§ **YOUR INSTRUCTIONS**: Write the entries out exactly, with the final line being the one containing "A := λ s, (m, s).".

§ **RECORD EXTRACTS**:
*** Begin section ***
(* ===== verification/Store.v ===== *)
(** * Stores of records, and effects on a shared state

    What the readers and writers of tables have in common: the small monad of
    operations that update a shared state and may fail, and the theory of the
    newest record of a key in a collection of records, which is what every
    read of the engine is about. *)

From stdpp Require Import sets.
From S2P Require Import Prelude Bytes OrdMap Record.

(** ** Operations on a shared state

    The state survives an error: what an operation changed before it failed
    stays changed. *)

Definition eff (S A : Type) : Type := S → res A * S.

#[export] Instance eff_ret S : MRet (eff S) := λ A a s, (Ok a, s).
#[export] Instance eff_bind S : MBind (eff S) := λ A B f p s,
  match p s with
  | (Ok a, s) => f a s
  | (Err e, s) => (Err e, s)
  | (Panic, s) => (Panic, s)
  end.
(** A computation that does not touch the state. *)
Definition pure_eff {S A} (m : res A) : eff S A := λ s, (m, s).
Lemma eff_bind_Ok {S A B} (p : eff S A) (f : A → eff S B) s b s' :
  (p ≫= f) s = (Ok b, s') → ∃ a s1, p s = (Ok a, s1) ∧ f a s1 = (Ok b, s').
Proof. unfold mbind, eff_bind. destruct (p s) as [[a|e|] s1]; [|done|done]. intros Hf. by exists a, s1. Qed.

(** [p] run from [s] ends with [a] in a state related to [s] by [R]. *)
Definition runs {S A} (R : S → S → Prop) (p : eff S A) (a : A) (s : S) : Prop :=
  ∃ s', p s = (Ok a, s') ∧ R s s'.

Section runs.
Context {S : Type} (R : S → S → Prop) `{!PreOrder R}.

Lemma runs_ret {A} (a : A) s : runs R (mret a) a s.
Proof. by exists s. Qed.
Lemma runs_pure {A} (m : res A) a s : m = Ok a → runs R (pure_eff m) a s.
Proof. intros ->. by exists s. Qed.
Lemma runs_bind {A B} (p : eff S A) (f : A → eff S B) a b s :
  runs R p a s → (∀ s', R s s' → runs R (f a) b s') → runs R (p ≫= f) b s.
Proof.
  intros (s1 & Hp & H1) Hf. destruct (Hf s1 H1) as (s2 & Hf2 & H2). exists s2.
  split; [|by etrans]. unfold mbind, eff_bind. by rewrite Hp.
Qed.
End runs.
Ltac run_bind := eapply runs_bind; [typeclasses eauto | | ].
Ltac run_pure := eapply runs_pure; [typeclasses eauto|].
Ltac run_ret := apply runs_ret; typeclasses eauto.

(** ** The newest record of a key *)

Implicit Types (k : bytes) (r : MemtableRecord.t) (rs : list MemtableRecord.t).

(** The record with the highest sequence number, the first of equals. *)
Definition newer (k : bytes) (best : option MemtableRecord.t) (r : MemtableRecord.t)
    : option MemtableRecord.t :=
  if bool_decide (MemtableRecord.key r = k) then
    match best with
    | None => Some r
    | Some b => if MemtableRecord.lsn b <? MemtableRecord.lsn r then Some r else Some b
    end
  else best.
Definition newest (k : bytes) (rs : list MemtableRecord.t) : option MemtableRecord.t :=
  foldl (newer k) None rs.

(** What a reader gets to see of a record: a tombstone hides the key. *)
Definition visible (o : option MemtableRecord.t) : option bytes :=
  match o with
  | Some r => match MemtableRecord.record_type r with
              | Put => Some (MemtableRecord.value r) | Delete => None end
  | None => None
  end.

Definition is_newest k rs r : Prop :=
  r ∈ rs ∧ MemtableRecord.key r = k ∧
  ∀ r', r' ∈ rs → MemtableRecord.key r' = k → MemtableRecord.lsn r' <= MemtableRecord.lsn r.
(** A key and a sequence number identify a record. *)
Definition lsn_unique rs : Prop :=
  ∀ r r', r ∈ rs → r' ∈ rs → MemtableRecord.key r = MemtableRecord.key r' →
    MemtableRecord.lsn r = MemtableRecord.lsn r' → r = r'.

Lemma newest_spec k rs :
  match newest k rs with
  | Some r => is_newest k rs r
  | None => ∀ r, r ∈ rs → MemtableRecord.key r ≠ k
  end.
Proof.
  unfold newest. induction rs as [|r rs IH] using rev_ind; [by intros r ?%elem_of_nil|].
  rewrite foldl_snoc. unfold newer at 1. case_bool_decide as Hk.
  - destruct (foldl (newer k) None rs) as [b|].
    + destruct IH as (Hb & Hkb & Hmax). destruct (Z.ltb_spec (MemtableRecord.lsn b) (MemtableRecord.lsn r)).
      * split_and!; [set_solver | done|]. intros r' [Hr'| ->%list_elem_of_singleton]%elem_of_app Hk'; [|lia].
        specialize (Hmax r' Hr' Hk'). lia.
      * split_and!; [set_solver | done|].
        intros r' [Hr'| ->%list_elem_of_singleton]%elem_of_app Hk'; [by apply Hmax | done].
    + split_and!; [set_solver | done|]. intros r' [Hr'| ->%list_elem_of_singleton]%elem_of_app Hk'; [|lia].
      by destruct (IH r' Hr').
  - destruct (foldl (newer k) None rs) as [b|].
    + destruct IH as (Hb & Hkb & Hmax). split_and!; [set_solver | done|].
      intros r' [Hr'| ->%list_elem_of_singleton]%elem_of_app Hk'; [by apply Hmax | done].
    + intros r' [Hr'| ->%list_elem_of_singleton]%elem_of_app; auto.
Qed.
Lemma newest_Some k rs r : lsn_unique rs → newest k rs = Some r ↔ is_newest k rs r.
Proof.
  intros Hu. pose proof (newest_spec k rs) as Hs. split; [intros Hr; by rewrite Hr in Hs|].
  intros (Hr & Hk & Hmax). destruct (newest k rs) as [b|]; [|by destruct (Hs r Hr)].
  destruct Hs as (Hb & Hkb & Hmaxb). f_equal. apply Hu; [done | done | congruence |].
  specialize (Hmax b Hb Hkb). specialize (Hmaxb r Hr Hk). lia.
Qed.
Lemma newest_None k rs : newest k rs = None ↔ ∀ r, r ∈ rs → MemtableRecord.key r ≠ k.
Proof.
  pose proof (newest_spec k rs) as Hs. split; [intros Hn; by rewrite Hn in Hs|].
  intros Hn. destruct (newest k rs) as [b|]; [|done]. destruct Hs as (Hb & Hk & _). by destruct (Hn b Hb).
Qed.
Lemma lsn_unique_subset rs rs' : rs ⊆ rs' → lsn_unique rs' → lsn_unique rs.
Proof. intros Hs Hu r r' Hr Hr'. apply Hu; by apply Hs. Qed.

(** The newest record of a key is the same in two collections that agree on
    the key's newest records; in particular in two that have the same ones. *)
Lemma newest_dominated k rs rs' :
  lsn_unique rs' → rs ⊆ rs' →
  (∀ r, r ∈ rs' → MemtableRecord.key r = k →
    ∃ r', r' ∈ rs ∧ MemtableRecord.key r' = k ∧ MemtableRecord.lsn r <= MemtableRecord.lsn r') →
  newest k rs = newest k rs'.
Proof.
  intros Hu Hsub Hdom. destruct (newest k rs) as [b|] eqn:E.
  - symmetry. apply newest_Some; [done|]. pose proof (newest_spec k rs) as Hs. rewrite E in Hs.
    destruct Hs as (Hb & Hk & Hmax). split_and!; [by apply Hsub | done|].
    intros r Hr Hkr. destruct (Hdom r Hr Hkr) as (r' & Hr' & Hk' & Hle). specialize (Hmax r' Hr' Hk'). lia.
  - symmetry. apply newest_None. intros r Hr Hkr. destruct (Hdom r Hr Hkr) as (r' & Hr' & Hk' & _).
    by apply (proj1 (newest_None k rs) E r').
Qed.
Lemma newest_ext k rs rs' :
  lsn_unique rs' → (∀ r, MemtableRecord.key r = k → r ∈ rs ↔ r ∈ rs') → newest k rs = newest k rs'.
Proof.
  intros Hu Hiff. destruct (newest k rs) as [b|] eqn:E; symmetry.
  - apply newest_Some; [done|]. pose proof (newest_spec k rs) as Hs. rewrite E in Hs.
    destruct Hs as (Hb & Hk & Hmax). split_and!; [by apply Hiff | done|].
    intros r Hr Hkr. apply Hmax; [by apply Hiff | done].
  - apply newest_None. intros r Hr Hkr. apply (proj1 (newest_None k rs) E r); [by apply Hiff | done].
Qed.

(** The better of two records, the first of equals. *)
Definition join (o1 o2 : option MemtableRecord.t) : option MemtableRecord.t :=
  match o1, o2 with
  | Some b, Some r => if MemtableRecord.lsn b <? MemtableRecord.lsn r then Some r else Some b
  | None, o => o
  | o, None => o
  end.
Lemma newer_fold k o rs : foldl (newer k) o rs = join o (newest k rs).
Proof.
  unfold newest. induction rs as [|x rs IH] using rev_ind; [by destruct o|].
  rewrite !foldl_snoc, IH. generalize (foldl (newer k) None rs) as n. intros n.
  unfold newer. case_bool_decide; [|done]. destruct o as [b|], n as [y|]; simpl; try done.
  repeat (match goal with |- context [?a <? ?b] => destruct (Z.ltb_spec a b) end; simpl); done || lia.
Qed.
Lemma newest_app k rs1 rs2 : newest k (rs1 ++ rs2) = join (newest k rs1) (newest k rs2).
Proof. unfold newest at 1. by rewrite foldl_app, newer_fold. Qed.
Lemma newest_snoc k rs r : newest k (rs ++ [r]) = newer k (newest k rs) r.
Proof. unfold newest. by rewrite foldl_snoc. Qed.
Lemma newest_cons k r rs : newest k (r :: rs) = join (newest k [r]) (newest k rs).
Proof. apply (newest_app k [r] rs). Qed.
Lemma join_None_r o : join o None = o.
Proof. by destruct o. Qed.
Lemma join_left k r rs :
  (∀ r', r' ∈ rs → MemtableRecord.key r' = k → MemtableRecord.lsn r' <= MemtableRecord.lsn r) →
  join (Some r) (newest k rs) = Some r.
Proof.
  intros Hle. pose proof (newest_spec k rs) as Hs. destruct (newest k rs) as [b|]; [|done]. simpl.
  destruct Hs as (Hb & Hk & _). by rewrite (proj2 (Z.ltb_ge _ _)) by (by apply Hle).
Qed.

(** ** Operations that keep an invariant

    [ends I Q p s]: run from [s], [p] does not panic, and however it ends the
    state satisfies [I]; when it succeeds, [Q] holds of the result as well. *)
Definition ends {S A} (I : S → Prop) (Q : A → S → Prop) (p : eff S A) (s : S) : Prop :=
  match p s with
  | (Ok a, s') => I s' ∧ Q a s'
  | (Err _, s') => I s'
  | (Panic, _) => False
  end.

Section ends.
Context {S : Type} (I : S → Prop).
Implicit Types (s : S).

Lemma ends_ret {A} (Q : A → S → Prop) a s : I s → Q a s → ends I Q (mret a) s.
Proof. by split. Qed.
Lemma ends_pure {A} (Q : A → S → Prop) m s :
  I s → m ≠ Panic → (∀ a, m = Ok a → Q a s) → ends I Q (pure_eff m) s.
Proof. intros Hi Hm Hq. unfold ends, pure_eff. destruct m; auto. Qed.
Lemma ends_bind {A B} (P : A → S → Prop) (Q : B → S → Prop) (p : eff S A) (f : A → eff S B) s :
  ends I P p s → (∀ a s', I s' → P a s' → ends I Q (f a) s') → ends I Q (p ≫= f) s.
Proof.
  unfold ends, mbind, eff_bind. destruct (p s) as [[a|e|] s'] eqn:Ep; [|done|done].
  intros [Hi Hp] Hf. by apply Hf.
Qed.
Lemma ends_weaken {A} (J : S → Prop) (P Q : A → S → Prop) (p : eff S A) s :
  ends J P p s → (∀ s', J s' → I s') → (∀ a s', J s' → P a s' → Q a s') → ends I Q p s.
Proof. unfold ends. destruct (p s) as [[a|e|] s']; naive_solver. Qed.
Lemma ends_post {A} (P Q : A → S → Prop) (p : eff S A) s :
  ends I P p s → (∀ a s', I s' → P a s' → Q a s') → ends I Q p s.
Proof. intros Hp Hpq. by apply (ends_weaken I P). Qed.
End ends.
Ltac ends_bind Q := eapply (ends_bind _ Q).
*** End section ***
§ **ANSWER TO THIS EXERCISE**:
(* ===== verification/Store.v ===== *)
(** * Stores of records, and effects on a shared state

    What the readers and writers of tables have in common: the small monad of
    operations that update a shared state and may fail, and the theory of the
    newest record of a key in a collection of records, which is what every
    read of the engine is about. *)

From stdpp Require Import sets.
From S2P Require Import Prelude Bytes OrdMap Record.

(** ** Operations on a shared state

    The state survives an error: what an operation changed before it failed
    stays changed. *)

Definition eff (S A : Type) : Type := S → res A * S.

#[export] Instance eff_ret S : MRet (eff S) := λ A a s, (Ok a, s).
#[export] Instance eff_bind S : MBind (eff S) := λ A B f p s,
  match p s with
  | (Ok a, s) => f a s
  | (Err e, s) => (Err e, s)
  | (Panic, s) => (Panic, s)
  end.
(** A computation that does not touch the state. *)
Definition pure_eff {S A} (m : res A) : eff S A := λ s, (m, s).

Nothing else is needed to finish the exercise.